** Opening Records to use block **

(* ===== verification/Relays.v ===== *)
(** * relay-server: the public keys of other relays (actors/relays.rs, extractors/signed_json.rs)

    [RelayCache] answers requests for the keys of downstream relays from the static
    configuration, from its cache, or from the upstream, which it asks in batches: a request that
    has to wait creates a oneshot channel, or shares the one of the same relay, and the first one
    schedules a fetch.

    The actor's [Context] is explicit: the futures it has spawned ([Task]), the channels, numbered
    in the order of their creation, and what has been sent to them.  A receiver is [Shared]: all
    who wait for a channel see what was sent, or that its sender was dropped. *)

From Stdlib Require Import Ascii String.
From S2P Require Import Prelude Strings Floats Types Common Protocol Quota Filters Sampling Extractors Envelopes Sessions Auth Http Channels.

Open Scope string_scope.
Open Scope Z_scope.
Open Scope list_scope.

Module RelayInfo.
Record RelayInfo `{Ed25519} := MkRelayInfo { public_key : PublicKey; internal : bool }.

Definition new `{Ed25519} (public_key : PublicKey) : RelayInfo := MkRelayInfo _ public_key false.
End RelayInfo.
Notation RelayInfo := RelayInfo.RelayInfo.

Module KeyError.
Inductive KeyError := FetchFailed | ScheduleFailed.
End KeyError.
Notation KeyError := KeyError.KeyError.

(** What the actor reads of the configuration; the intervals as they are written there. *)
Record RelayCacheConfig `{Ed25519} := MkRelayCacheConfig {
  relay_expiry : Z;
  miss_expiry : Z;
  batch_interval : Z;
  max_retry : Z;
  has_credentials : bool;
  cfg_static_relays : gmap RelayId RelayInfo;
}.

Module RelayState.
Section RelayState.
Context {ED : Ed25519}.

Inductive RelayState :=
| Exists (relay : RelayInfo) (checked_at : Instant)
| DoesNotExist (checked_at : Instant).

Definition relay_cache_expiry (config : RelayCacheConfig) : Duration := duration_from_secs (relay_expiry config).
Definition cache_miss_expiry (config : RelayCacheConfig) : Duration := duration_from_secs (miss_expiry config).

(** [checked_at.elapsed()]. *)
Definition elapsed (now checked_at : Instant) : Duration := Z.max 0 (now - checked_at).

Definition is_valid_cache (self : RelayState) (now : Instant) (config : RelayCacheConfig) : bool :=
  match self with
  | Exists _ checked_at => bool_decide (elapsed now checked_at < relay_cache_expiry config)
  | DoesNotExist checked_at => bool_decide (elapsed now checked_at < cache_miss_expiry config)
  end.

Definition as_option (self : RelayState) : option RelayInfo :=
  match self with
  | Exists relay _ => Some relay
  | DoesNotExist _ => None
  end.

** Closing Records to use block **
** Opening Records to use block **

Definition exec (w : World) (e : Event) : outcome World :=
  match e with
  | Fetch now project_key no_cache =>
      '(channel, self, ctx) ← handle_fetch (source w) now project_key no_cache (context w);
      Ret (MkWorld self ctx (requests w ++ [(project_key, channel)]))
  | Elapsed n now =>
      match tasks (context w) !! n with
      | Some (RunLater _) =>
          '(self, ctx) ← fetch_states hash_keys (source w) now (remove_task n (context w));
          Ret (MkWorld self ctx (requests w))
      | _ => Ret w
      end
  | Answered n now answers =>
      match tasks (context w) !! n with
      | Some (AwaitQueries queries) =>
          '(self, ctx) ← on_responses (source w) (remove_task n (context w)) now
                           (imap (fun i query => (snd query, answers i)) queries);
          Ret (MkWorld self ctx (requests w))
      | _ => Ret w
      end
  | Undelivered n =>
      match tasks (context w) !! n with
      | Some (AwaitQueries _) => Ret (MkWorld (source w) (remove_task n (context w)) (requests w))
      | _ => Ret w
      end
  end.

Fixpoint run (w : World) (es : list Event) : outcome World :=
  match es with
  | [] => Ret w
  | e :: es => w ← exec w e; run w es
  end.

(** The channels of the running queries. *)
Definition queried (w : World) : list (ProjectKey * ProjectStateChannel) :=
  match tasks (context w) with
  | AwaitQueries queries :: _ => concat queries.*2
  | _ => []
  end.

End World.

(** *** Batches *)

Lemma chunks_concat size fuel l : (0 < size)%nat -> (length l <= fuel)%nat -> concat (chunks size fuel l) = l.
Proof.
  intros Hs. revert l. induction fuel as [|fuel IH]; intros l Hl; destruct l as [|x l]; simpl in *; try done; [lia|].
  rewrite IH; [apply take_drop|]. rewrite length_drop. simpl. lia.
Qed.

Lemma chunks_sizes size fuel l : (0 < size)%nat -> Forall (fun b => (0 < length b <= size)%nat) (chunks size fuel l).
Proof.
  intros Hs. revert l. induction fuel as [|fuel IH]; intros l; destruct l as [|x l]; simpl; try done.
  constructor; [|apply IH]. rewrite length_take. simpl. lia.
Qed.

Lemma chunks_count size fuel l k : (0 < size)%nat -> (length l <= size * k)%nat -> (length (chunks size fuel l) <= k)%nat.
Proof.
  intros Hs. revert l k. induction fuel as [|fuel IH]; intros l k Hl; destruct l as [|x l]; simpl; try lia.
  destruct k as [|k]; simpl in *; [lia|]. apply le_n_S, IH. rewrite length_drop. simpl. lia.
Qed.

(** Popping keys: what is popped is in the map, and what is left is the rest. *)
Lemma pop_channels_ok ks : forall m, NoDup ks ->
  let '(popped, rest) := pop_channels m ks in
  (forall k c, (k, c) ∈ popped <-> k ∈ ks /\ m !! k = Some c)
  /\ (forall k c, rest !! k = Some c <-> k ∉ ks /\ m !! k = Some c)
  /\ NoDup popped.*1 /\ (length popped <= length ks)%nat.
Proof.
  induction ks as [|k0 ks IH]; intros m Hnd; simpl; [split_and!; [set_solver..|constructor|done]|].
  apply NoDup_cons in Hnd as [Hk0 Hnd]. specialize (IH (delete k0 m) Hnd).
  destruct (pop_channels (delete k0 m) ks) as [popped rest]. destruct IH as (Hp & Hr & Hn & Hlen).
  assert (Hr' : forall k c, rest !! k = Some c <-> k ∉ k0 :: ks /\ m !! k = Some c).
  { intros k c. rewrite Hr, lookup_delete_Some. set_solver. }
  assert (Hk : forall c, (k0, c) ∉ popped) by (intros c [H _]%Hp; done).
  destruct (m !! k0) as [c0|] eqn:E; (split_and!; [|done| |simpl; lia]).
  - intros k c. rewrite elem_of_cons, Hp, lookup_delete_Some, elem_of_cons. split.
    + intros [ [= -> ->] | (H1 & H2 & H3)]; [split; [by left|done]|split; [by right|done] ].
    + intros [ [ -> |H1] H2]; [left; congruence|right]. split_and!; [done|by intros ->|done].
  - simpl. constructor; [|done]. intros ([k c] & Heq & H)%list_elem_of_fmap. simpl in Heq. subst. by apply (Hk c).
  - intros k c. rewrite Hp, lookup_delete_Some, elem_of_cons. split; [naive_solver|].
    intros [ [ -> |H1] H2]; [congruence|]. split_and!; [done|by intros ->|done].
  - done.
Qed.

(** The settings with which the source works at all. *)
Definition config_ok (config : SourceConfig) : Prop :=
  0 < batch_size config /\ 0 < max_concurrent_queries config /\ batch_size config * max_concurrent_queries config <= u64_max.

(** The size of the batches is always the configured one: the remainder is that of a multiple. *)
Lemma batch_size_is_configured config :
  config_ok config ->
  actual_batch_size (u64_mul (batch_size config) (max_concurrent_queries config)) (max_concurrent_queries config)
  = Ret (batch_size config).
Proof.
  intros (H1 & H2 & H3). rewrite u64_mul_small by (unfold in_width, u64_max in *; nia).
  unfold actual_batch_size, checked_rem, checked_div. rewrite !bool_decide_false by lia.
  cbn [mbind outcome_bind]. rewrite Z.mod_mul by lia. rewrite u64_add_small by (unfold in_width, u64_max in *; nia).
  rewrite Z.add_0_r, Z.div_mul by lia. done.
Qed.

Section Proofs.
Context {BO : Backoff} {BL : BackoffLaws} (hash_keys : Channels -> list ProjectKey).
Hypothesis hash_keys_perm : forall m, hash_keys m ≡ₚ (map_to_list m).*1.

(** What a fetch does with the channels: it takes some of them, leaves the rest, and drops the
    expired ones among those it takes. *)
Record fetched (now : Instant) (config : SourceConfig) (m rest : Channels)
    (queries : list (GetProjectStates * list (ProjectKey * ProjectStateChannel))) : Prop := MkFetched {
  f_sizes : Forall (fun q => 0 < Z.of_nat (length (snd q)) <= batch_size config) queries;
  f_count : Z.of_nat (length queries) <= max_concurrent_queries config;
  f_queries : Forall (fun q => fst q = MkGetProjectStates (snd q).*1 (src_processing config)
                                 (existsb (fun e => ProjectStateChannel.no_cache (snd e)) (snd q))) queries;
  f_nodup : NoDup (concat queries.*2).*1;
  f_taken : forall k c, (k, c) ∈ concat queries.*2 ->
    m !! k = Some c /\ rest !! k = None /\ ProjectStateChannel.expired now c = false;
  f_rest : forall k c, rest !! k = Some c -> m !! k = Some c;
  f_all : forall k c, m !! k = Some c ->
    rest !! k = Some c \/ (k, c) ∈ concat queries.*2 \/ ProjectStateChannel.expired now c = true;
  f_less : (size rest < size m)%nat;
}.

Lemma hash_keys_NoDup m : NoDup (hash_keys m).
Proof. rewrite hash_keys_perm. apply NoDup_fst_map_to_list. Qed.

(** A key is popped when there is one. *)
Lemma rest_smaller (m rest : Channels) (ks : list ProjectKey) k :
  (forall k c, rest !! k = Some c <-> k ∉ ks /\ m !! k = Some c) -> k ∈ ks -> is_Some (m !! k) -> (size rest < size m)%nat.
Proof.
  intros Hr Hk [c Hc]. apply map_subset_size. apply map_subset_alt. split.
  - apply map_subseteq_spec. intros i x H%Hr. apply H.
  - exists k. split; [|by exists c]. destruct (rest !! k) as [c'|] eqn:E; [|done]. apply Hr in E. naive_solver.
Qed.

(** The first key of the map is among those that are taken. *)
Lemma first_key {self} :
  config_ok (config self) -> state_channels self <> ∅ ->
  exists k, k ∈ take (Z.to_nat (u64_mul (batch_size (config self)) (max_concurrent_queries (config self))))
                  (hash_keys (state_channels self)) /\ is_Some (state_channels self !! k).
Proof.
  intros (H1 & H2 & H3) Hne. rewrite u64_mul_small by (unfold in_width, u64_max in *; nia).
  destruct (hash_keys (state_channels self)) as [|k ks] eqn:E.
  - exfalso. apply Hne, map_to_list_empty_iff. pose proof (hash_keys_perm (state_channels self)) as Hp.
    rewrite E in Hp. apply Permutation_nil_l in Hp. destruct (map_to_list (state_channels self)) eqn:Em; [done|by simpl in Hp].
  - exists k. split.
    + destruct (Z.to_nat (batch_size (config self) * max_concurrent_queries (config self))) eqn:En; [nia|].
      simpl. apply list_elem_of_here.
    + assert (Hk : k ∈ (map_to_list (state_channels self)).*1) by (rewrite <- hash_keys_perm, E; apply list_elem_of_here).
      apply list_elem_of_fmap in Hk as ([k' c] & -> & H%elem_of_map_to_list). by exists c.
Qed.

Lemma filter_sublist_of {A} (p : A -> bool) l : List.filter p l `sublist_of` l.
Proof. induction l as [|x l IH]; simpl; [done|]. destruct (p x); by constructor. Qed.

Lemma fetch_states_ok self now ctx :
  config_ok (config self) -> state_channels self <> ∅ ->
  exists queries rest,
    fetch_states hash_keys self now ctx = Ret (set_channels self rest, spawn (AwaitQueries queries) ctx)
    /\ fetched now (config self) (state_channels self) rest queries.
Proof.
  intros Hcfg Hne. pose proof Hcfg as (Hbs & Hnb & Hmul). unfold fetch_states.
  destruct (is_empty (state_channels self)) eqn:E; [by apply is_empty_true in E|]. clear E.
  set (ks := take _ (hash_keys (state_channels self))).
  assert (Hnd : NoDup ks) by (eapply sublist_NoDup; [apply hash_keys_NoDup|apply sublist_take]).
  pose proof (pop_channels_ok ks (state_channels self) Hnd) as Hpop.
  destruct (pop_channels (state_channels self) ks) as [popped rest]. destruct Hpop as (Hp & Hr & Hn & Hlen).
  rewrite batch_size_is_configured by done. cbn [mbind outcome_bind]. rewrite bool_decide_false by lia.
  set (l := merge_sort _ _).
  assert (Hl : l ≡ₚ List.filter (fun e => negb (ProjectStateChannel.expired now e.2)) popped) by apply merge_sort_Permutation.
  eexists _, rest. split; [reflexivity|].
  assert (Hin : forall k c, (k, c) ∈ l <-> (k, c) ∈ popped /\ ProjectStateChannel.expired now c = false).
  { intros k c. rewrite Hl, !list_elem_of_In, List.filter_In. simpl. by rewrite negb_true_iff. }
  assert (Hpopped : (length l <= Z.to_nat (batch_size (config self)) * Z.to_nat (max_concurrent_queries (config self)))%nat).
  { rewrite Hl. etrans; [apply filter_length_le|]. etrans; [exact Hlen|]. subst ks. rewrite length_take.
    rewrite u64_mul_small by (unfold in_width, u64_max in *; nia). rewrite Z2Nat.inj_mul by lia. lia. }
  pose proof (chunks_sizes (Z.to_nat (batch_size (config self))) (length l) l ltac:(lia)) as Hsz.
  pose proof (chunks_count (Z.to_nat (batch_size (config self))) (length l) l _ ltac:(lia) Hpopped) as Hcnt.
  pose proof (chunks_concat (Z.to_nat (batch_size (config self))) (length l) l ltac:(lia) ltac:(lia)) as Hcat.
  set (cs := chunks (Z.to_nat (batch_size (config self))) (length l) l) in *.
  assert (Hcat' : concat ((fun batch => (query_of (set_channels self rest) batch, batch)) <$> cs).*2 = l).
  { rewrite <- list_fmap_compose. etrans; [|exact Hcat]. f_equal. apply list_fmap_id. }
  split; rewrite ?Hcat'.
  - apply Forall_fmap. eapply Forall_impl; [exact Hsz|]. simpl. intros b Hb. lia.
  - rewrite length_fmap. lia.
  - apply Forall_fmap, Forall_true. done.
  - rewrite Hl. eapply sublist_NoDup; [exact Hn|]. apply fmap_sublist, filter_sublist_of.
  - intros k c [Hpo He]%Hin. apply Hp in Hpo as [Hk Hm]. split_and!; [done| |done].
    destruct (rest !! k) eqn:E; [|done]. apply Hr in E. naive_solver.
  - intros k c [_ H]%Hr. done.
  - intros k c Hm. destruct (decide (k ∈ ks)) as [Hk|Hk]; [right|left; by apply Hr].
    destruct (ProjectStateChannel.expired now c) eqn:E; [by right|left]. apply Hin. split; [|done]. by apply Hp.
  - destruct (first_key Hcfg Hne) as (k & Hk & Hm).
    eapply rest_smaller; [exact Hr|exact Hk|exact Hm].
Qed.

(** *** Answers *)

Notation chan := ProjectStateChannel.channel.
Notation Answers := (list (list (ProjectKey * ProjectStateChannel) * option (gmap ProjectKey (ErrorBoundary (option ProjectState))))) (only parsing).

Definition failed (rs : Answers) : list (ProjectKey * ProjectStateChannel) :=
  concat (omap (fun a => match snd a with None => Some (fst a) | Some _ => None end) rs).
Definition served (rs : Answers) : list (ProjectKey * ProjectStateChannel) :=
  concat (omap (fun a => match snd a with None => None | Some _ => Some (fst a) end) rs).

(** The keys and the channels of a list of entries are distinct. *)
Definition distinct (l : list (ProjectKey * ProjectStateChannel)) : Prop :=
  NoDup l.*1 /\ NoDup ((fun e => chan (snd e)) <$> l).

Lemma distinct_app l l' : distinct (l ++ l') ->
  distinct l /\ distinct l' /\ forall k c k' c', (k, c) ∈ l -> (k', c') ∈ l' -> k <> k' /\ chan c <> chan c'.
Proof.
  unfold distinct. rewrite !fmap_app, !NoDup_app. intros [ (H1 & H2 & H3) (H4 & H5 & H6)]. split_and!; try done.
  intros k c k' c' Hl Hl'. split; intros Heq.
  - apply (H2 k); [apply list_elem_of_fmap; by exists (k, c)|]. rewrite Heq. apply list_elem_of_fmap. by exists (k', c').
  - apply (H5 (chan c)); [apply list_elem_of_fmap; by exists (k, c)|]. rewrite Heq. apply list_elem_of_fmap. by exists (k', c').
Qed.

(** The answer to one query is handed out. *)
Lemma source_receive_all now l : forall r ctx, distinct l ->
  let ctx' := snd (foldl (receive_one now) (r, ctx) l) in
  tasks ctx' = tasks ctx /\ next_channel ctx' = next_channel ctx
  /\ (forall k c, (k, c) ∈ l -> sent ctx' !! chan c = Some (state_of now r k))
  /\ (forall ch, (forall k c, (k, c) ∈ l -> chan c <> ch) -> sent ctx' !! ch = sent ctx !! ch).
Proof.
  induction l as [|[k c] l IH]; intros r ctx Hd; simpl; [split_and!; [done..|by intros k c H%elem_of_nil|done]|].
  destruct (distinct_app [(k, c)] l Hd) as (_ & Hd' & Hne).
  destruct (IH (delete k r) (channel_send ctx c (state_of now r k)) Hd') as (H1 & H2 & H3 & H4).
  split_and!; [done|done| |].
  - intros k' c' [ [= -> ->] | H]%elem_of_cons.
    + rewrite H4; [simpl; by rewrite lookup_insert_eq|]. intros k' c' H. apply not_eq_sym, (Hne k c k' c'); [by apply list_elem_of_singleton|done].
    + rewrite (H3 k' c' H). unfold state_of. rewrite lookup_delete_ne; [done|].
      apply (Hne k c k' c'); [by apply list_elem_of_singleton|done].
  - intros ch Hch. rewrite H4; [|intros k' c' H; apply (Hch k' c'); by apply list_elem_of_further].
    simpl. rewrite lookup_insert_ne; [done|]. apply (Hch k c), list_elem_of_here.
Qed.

** Closing Records to use block **

## Description of the task
In the entries above, please find the line with "(* ===== verification/Relays.v ===== *)" and the line with "schedules a fetch.", then write out exactly those two lines and every line between them, and nothing more.

## Task solution
(* ===== verification/Relays.v ===== *)
(** * relay-server: the public keys of other relays (actors/relays.rs, extractors/signed_json.rs)

    [RelayCache] answers requests for the keys of downstream relays from the static
    configuration, from its cache, or from the upstream, which it asks in batches: a request that
    has to wait creates a oneshot channel, or shares the one of the same relay, and the first one
    schedules a fetch.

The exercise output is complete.